Deberes con la familia


Jueves 19 de febrero de 2026
«Mi misión es llevar a mi familia al Cielo, moldear a mis hijos para llevar sus cruces, servir y sacrificarme por mi esposa.
Mi vida permanece siempre centrada en Cristo, llevando mi propia cruz que pesa más con la responsabilidad como jefe de la familia.
Estoy presente con ellos sin importar el dolor, la fatiga y el sufrimiento de mi trabajo».
«San José es mi guía como el brillante ejemplo de un padre.

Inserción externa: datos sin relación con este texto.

(** The four overloads of [routeMessage]: a message for a local federate is dropped when
    the federate is over, which for the overload with a constant reference includes a
    federate in error.  [processPostTerminationAction] returns nothing. *)
Definition routeUnless (over : federate_state → bool) cmd : M unit :=
  s ← eff_get;
  let dest := dest_id cmd in
  if (dest =? parent_broker_id) || (dest =? higher_broker_id (cc_base s))
  then transmit parent_route_id cmd
  else if dest =? global_broker_id_local (cc_base s) then processCommandsForCore cmd
  else if isLocal s dest then
    match getFederateCore s dest with
    | Some p => fed ← fedAt p; eff_when (negb (over (fs_state fed))) (fedAction p cmd)
    | None => mret tt
    end
  else transmit (getRoute s dest) cmd.
Definition routeMessage cmd : M unit := routeUnless is_over cmd.
Definition routeMessageMove cmd : M unit := routeUnless is_finished cmd.
Definition routeMessageTo cmd (dest : global_federate_id) : M unit :=
  if negb (fed_isValid dest) then mret tt
  else routeUnless is_finished (cmd <| dest_id := dest |>).
Definition transmitRouted m : M unit :=
  s ← eff_get; transmit (getRoute s (dest_id m)) m.

(** The queue of messages that wait for the identifier of the core. *)
Definition transmitDelayedMessages : M unit :=
  s ← eff_get;
  _ ← eff_modify (λ s, s <| cc_delayTransmitQueue := [] |>);
  eff_each (λ msg,
      routeMessage
        (if (source_id msg =? parent_broker_id) || (source_id msg =? direct_core_id)
         then msg <| source_id := global_broker_id_local (cc_base s) |> else msg))
    (cc_delayTransmitQueue s).
Definition errorRespondDelayedMessages (estring : string) : M unit :=
  s ← eff_get;
  _ ← eff_modify (λ s, s <| cc_delayTransmitQueue := [] |>);
  eff_each (λ msg,
      eff_when (bool_decide (action msg = cmd_query) || bool_decide (action msg = cmd_broker_query))
        (eff_emit (QueryValue (messageID msg) ("#error:" +:+ estring))))
    (cc_delayTransmitQueue s).
(** [transmitDelayedMessages(source)] *)
Definition transmitDelayedFor (source : global_federate_id) : M unit :=
  s ← eff_get;
  _ ← eff_modify (λ s, s <| cc_delayTransmitQueue :=
        base.filter (λ msg, source_id msg ≠ source) (cc_delayTransmitQueue s) |>);
  _ ← eff_each routeMessage
        (base.filter (λ msg, source_id msg = source) (cc_delayTransmitQueue s));
  _ ← eff_each routeMessage (delayedTiming s source);
  eff_modify (λ s, s <| delayedTimingMessages :=
                   <[source := []]> (delayedTimingMessages s) |>).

Voy a enseñar a mis hijos a ser como los Macabeos y ser el ejemplo para mis hijas del ideal de hombre para casarse y formar una familia.
No me desvíe del camino de la guerra que me ha llevado a la vida de la paternidad y marido, porque mantendré la línea y daré el fruto que es la familia nuclear del Señor»
LO QUE ES IMPERIOSO AHORA
¡Ojalá nunca olvidarán los Padres de familia que su autoridad viene de Dios! Y ¡Ojalá toda la vida de la familia se fundara en esta base tan santa!

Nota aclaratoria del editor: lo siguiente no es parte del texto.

Definition setHandleOption (hid : interface_handle) (option option_value : Z) : M unit :=
  s ← eff_get;
  match getHandleInfo (cc_handles s) hid with
  | None => mret tt
  | Some hi =>
      _ ← eff_modify (λ s, s <| cc_handles :=
            HandleManager.setHandleOption (cc_handles s) hid option option_value |>);
      let fcn := setExtraDestData
                   ((newMessage cmd_interface_configure) <| dest_handle := hid |>
                      <| messageID := option |>
                      <| counter := handle_type_code (handleType hi) |>) option_value in
      let fcn := if negb (option_value =? 0) then setActionFlag fcn indicator_flag else fcn in
      if negb (bool_decide (handleType hi = ht_filter)) then
        s ← eff_get;
        match getHandleFederate s hid with
        | Some p => updateFed p (λ fed, setProperties fed (fcn <| dest_id := fs_global_id fed |>))
        | None => mret tt
        end
      else mret tt
  end.
Definition getHandleOption (hid : interface_handle) (option : Z) : M Z :=
  s ← eff_get;
  match getHandleInfo (cc_handles s) hid with
  | None => mret 0
  | Some hi =>
      if (option =? helics_handle_option_connection_required)
         || (option =? helics_handle_option_connection_optional)
      then mret (HandleManager.getHandleOption (cc_handles s) hid option)
      else if negb (bool_decide (handleType hi = ht_filter)) then
        match getFederateAt s (local_fed_id hi) with
        | Some p =>
            fed ← fedAt p;
            mret (fs_getHandleOption fed hid
                    (Ascii.ascii_of_N (Z.to_N (handle_type_code (handleType hi)))) option)
        | None => mret 0
        end
      else mret 0
  end.
(* ===== verification/CoreRegistration.v ===== *)
(** * The registration of a federate, from its core through the brokers

    A federate that joins waits in its core for the identifier that the root broker
    gives.  [join_federation] runs the parts of the core and the handlers of the brokers
    on the way, the messages being carried from one to the next. *)

From stdpp Require Import strings.
From S2P Require Import Prelude HelicsTime Ids Flags ActionMessage MessageCodec.
From S2P Require Import Definitions TimeDependencies TimeCoordinator InputInfo Interfaces.
From S2P Require Import InterfaceInfo HandleManager UnknownHandles FederateState.
From S2P Require Import ForwardingTimeCoordinator Effects MappedVector BrokerBase BrokerState.
From S2P Require Import CoreBroker BrokerFrame BrokerRegistry BrokerTree.
From S2P Require Import CoreState CommonCore CoreApi.

Section registration.
  Context `{TimeRep} `{SteadyClock} `{TimeMs} `{UnitsLib} `{Fmt} `{MappedVectorLaws C}.
  Context `{BrokerText} `{DualMapped D} `{BlockingQueueLaws Q} `{FilterOperators W}.
  Context `{LocalAddress} `{CoreQueries (FederateState D Q)} (le : bool).
  Context (answer : FederateState D Q → string → string).
  Abbreviation CC := (CommonCore C D Q W).
  Abbreviation FS := (FederateState D Q).
  Abbreviation CB := (CoreBroker C).
  Implicit Types (s : CC) (fed : FS) (root : CB) (cmd m ack : ActionMessage).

Toda la sociedad cruje y se tambalea. ¿Quién la salvará? ¿El gobierno? ¿los políticos? ¿los partidos? ¿las medidas sociales?¿las reformas? ¿Qué es lo que la salvará? ¿los mitines o plantones? O acaso ¿los discursos?
Nada de esto podrá salvarla (aunque puede ayudar). El remedio es éste: robustecer la vida familiar, renovarla sobre bases cristianas.

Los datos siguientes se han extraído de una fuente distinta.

(* ===== verification/CoreTypes.v ===== *)
(** * The names of core types (src/src/helics/core/coreTypeOperations.cpp, core-types.hpp)

    The type of a core or broker is given by a name, which is looked up in a table as it is
    and in lower case, and otherwise recognised by its first letters.  The types that a
    build contains are the class [BuildOptions]. *)

From Stdlib Require Import Ascii.
From stdpp Require Import strings.
From S2P Require Import Prelude NetworkAddress.

(** [enum class core_type] *)
Inductive core_type :=
  | ct_DEFAULT
  | ct_ZMQ
  | ct_MPI
  | ct_TEST
  | ct_INTERPROCESS
  | ct_IPC
  | ct_TCP
  | ct_TCP_SS
  | ct_UDP
  | ct_NNG
  | ct_ZMQ_SS
  | ct_HTTP
  | ct_WEBSOCKET
  | ct_INPROC
  | ct_NULLCORE
  | ct_UNRECOGNIZED
  | ct_MULTI.
#[export] Instance core_type_eq_dec : EqDecision core_type.
Proof. solve_decision. Defined.

Definition core_type_to_string (type : core_type) : string :=
  match type with
  | ct_MPI => "mpi_"
  | ct_TEST => "test_"
  | ct_ZMQ => "zmq_"
  | ct_ZMQ_SS => "zmqss_"
  | ct_INTERPROCESS => "ipc_"
  | ct_IPC => "ipc_"
  | ct_TCP => "tcp_"
  | ct_TCP_SS => "tcpss_"
  | ct_HTTP => "http_"
  | ct_UDP => "udp_"
  | ct_NNG => "nng_"
  | ct_INPROC => "inproc_"
  | ct_WEBSOCKET => "websocket_"
  | ct_NULLCORE => "null_"
  | _ => ""
  end.

(** The table; of two entries with a name, the first is in the map. *)
Definition coreTypes : list (string * core_type) :=
  [("default", ct_DEFAULT); ("def", ct_DEFAULT); ("mpi", ct_MPI);
   ("message_passing_interface", ct_MPI); ("MPI", ct_MPI); ("ZMQ", ct_ZMQ);
   ("0mq", ct_ZMQ); ("zmq", ct_ZMQ); ("zeromq", ct_ZMQ); ("zeromq_ss", ct_ZMQ_SS);
   ("zmq_ss", ct_ZMQ_SS); ("ZMQ_SS", ct_ZMQ_SS); ("zeromq2", ct_ZMQ_SS);
   ("zmq2", ct_ZMQ_SS); ("ZMQ2", ct_ZMQ_SS); ("interprocess", ct_INTERPROCESS);
   ("ZeroMQ", ct_ZMQ); ("ZeroMQ2", ct_ZMQ_SS); ("ipc", ct_INTERPROCESS);
   ("interproc", ct_INTERPROCESS); ("IPC", ct_INTERPROCESS); ("tcp", ct_TCP);
   ("tcpip", ct_TCP); ("TCP", ct_TCP); ("TCPIP", ct_TCP); ("tcpss", ct_TCP_SS);
   ("tcpipss", ct_TCP_SS); ("TCPSS", ct_TCP_SS); ("TCPIPSS", ct_TCP_SS);
   ("tcp_ss", ct_TCP_SS); ("tcpip_ss", ct_TCP_SS); ("TCP_SS", ct_TCP_SS);
   ("TCPIP_SS", ct_TCP_SS); ("single_socket", ct_TCP_SS); ("single socket", ct_TCP_SS);
   ("ss", ct_TCP_SS); ("udp", ct_UDP); ("test", ct_TEST); ("UDP", ct_UDP);
   ("local", ct_TEST); ("inprocess", ct_INPROC); ("websocket", ct_WEBSOCKET);
   ("web", ct_WEBSOCKET); ("inproc", ct_INPROC); ("nng", ct_NNG); ("null", ct_NULLCORE);
   ("nullcore", ct_NULLCORE); ("none", ct_NULLCORE); ("http", ct_HTTP); ("HTTP", ct_HTTP);
   ("web", ct_HTTP); ("test1", ct_TEST); ("multi", ct_MULTI)].

(** [find] in a map that was made from a list. *)
Fixpoint str_lookup {A} (key : string) (l : list (string * A)) : option A :=
  match l with
  | [] => None
  | (k, v) :: l => if String.eqb k key then Some v else str_lookup key l
  end.

(** [tolower] of the C locale. *)
Definition tolower (c : ascii) : ascii :=
  let n := N_of_ascii c in
  if (65 <=? n)%N && (n <=? 90)%N then ascii_of_N (n + 32) else c.
Fixpoint str_tolower (s : string) : string :=
  match s with
  | EmptyString => EmptyString
  | String c s => String (tolower c) (str_tolower s)
  end.

(** The tests of the first letters, in their order. *)
Definition corePrefixes : list (string * core_type) :=
  [("zmq2", ct_ZMQ_SS); ("zmq", ct_ZMQ); ("ipc", ct_INTERPROCESS); ("test", ct_TEST);
   ("tcpss", ct_TCP_SS); ("tcp", ct_TCP); ("udp", ct_UDP); ("http", ct_HTTP); ("mpi", ct_MPI);
   ("inproc", ct_INPROC); ("web", ct_WEBSOCKET); ("null", ct_NULLCORE)].
Fixpoint prefix_lookup (s : string) (l : list (string * core_type)) : core_type :=
  match l with
  | [] => ct_UNRECOGNIZED
  | (p, t) :: l => if String.prefix p s then t else prefix_lookup s l
  end.

(** [coreTypeFromString]: the recursion is on the text without its first letter. *)
Fixpoint coreTypeFromString_fuel (fuel : nat) (type : string) : option core_type :=
  match fuel with
  | O => None
  | S fuel =>
      if String.eqb type "" then Some ct_DEFAULT
      else match str_lookup type coreTypes with
           | Some t => Some t
           | None =>
               let type := str_tolower type in
               match str_lookup type coreTypes with
               | Some t => Some t
               | None =>
                   match type with
                   | String c rest =>
                       if Ascii.eqb c "=" || Ascii.eqb c "-"
                       then coreTypeFromString_fuel fuel rest
                       else Some (prefix_lookup type corePrefixes)
                   | EmptyString => Some (prefix_lookup type corePrefixes)
                   end
               end
           end
  end.
Definition coreTypeFromString (type : string) : option core_type :=
  coreTypeFromString_fuel (S (String.length type)) type.

(** The macros [ENABLE_ZMQ_CORE] and so on. *)
Class BuildOptions := {
  zmq_availability : bool;
  mpi_availability : bool;
  tcp_availability : bool;
  udp_availability : bool;
  ipc_availability : bool;
  test_availability : bool;
  inproc_availability : bool;
}.
Definition isCoreTypeAvailable `{BuildOptions} (type : core_type) : bool :=
  match type with
  | ct_ZMQ | ct_ZMQ_SS => zmq_availability
  | ct_MPI => mpi_availability
  | ct_TEST => test_availability
  | ct_INTERPROCESS | ct_IPC => ipc_availability
  | ct_UDP => udp_availability
  | ct_TCP | ct_TCP_SS => tcp_availability
  | ct_DEFAULT => true
  | ct_INPROC => inproc_availability
  | ct_HTTP | ct_WEBSOCKET | ct_NULLCORE => false
  | _ => false
  end.

(** ** Facts *)

Lemma tolower_idem c : tolower (tolower c) = tolower c.
Proof. by destruct c as [[] [] [] [] [] [] [] []]. Qed.
Lemma str_tolower_idem s : str_tolower (str_tolower s) = str_tolower s.
Proof. induction s as [|c s IH]; [done|]. cbn. by rewrite tolower_idem, IH. Qed.
Lemma str_tolower_length s : String.length (str_tolower s) = String.length s.
Proof. induction s as [|c s IH]; [done|]. cbn. by rewrite IH. Qed.

(** A name in the table has its type also in lower case. *)
Lemma coreTypes_lower :
  Forall (λ e, str_lookup (str_tolower e.1) coreTypes = str_lookup e.1 coreTypes) coreTypes.
Proof. repeat constructor. Qed.
Lemma str_lookup_elem {A} key (l : list (string * A)) v : str_lookup key l = Some v → (key, v) ∈ l.
Proof.
  induction l as [|[k w] l IH]; [done|]. cbn. destruct (String.eqb_spec k key) as [->|].
  - intros [= ->]. by left.
  - intros E. right. by apply IH.
Qed.
Lemma coreTypes_lower_lookup s t :
  str_lookup s coreTypes = Some t → str_lookup (str_tolower s) coreTypes = Some t.
Proof.
  intros E. pose proof (str_lookup_elem _ _ _ E) as Hin.
  pose proof coreTypes_lower as Hl. rewrite Forall_forall in Hl.
  specialize (Hl _ Hin). cbn [fst] in Hl. by rewrite Hl.
Qed.

Lemma coreTypeFromString_lower fuel s :
  coreTypeFromString_fuel fuel (str_tolower s) = coreTypeFromString_fuel fuel s.
Proof.
  destruct fuel as [|fuel]; [done|]. cbn [coreTypeFromString_fuel].
  destruct s as [|c s]; [done|]. set (name := String c s).
  replace (String.eqb (str_tolower name) "") with false by done.
  replace (String.eqb name "") with false by done. rewrite str_tolower_idem.
  destruct (str_lookup name coreTypes) as [t|] eqn:E.
  - by rewrite (coreTypes_lower_lookup _ _ E).
  - by destruct (str_lookup (str_tolower name) coreTypes).
Qed.
Lemma coreTypeFromString_total fuel s :
  (String.length s < fuel)%nat → ∃ t, coreTypeFromString_fuel fuel s = Some t.
Proof.
  revert s. induction fuel as [|fuel IH]; intros s Hl; [lia|]. cbn [coreTypeFromString_fuel].
  destruct (String.eqb s ""); [by eexists|].
  destruct (str_lookup s coreTypes); [by eexists|].
  destruct (str_lookup (str_tolower s) coreTypes); [by eexists|].
  rewrite <- str_tolower_length in Hl. destruct (str_tolower s) as [|c rest]; [by eexists|].
  destruct (_ || _); [|by eexists]. apply IH. cbn in Hl. lia.
Qed.

(** The name of a core type is always recognised as one type or as unrecognised, in
    capital or small letters alike; the name that [to_string] gives to a type is
    recognised as the type, except that the single socket variant of ZeroMQ is taken for
    the other one, nng is not recognised, IPC is INTERPROCESS, and the types without a
    name are the default. *)
Theorem core_type_names (s : string) (t : core_type) :
  (∃ t', coreTypeFromString s = Some t' ∧ coreTypeFromString (str_tolower s) = Some t') ∧
  coreTypeFromString (core_type_to_string t) =
    Some (match t with
          | ct_ZMQ_SS => ct_ZMQ
          | ct_NNG => ct_UNRECOGNIZED
          | ct_IPC => ct_INTERPROCESS
          | ct_MULTI | ct_UNRECOGNIZED => ct_DEFAULT
          | t => t
          end).
Proof.
  split; [|by destruct t].
  destruct (coreTypeFromString_total (S (String.length s)) s) as [t' E]; [lia|].
  exists t'. split; [done|]. unfold coreTypeFromString.
  by rewrite str_tolower_length, coreTypeFromString_lower.
Qed.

Necesitamos una regeneración, pero una regeneración espiritual, una regeneración moral.
Necesitamos familias, padres, hijos, que observen con fidelidad el decálogo.
Familias en cuyo santuario sea respetado el Reino de Dios. Familias en que Cristo sea la ley.
Familias que en medio de este mundo helado levanten la Cruz de Cristo, y por la Cruz de Cristo sean levantadas.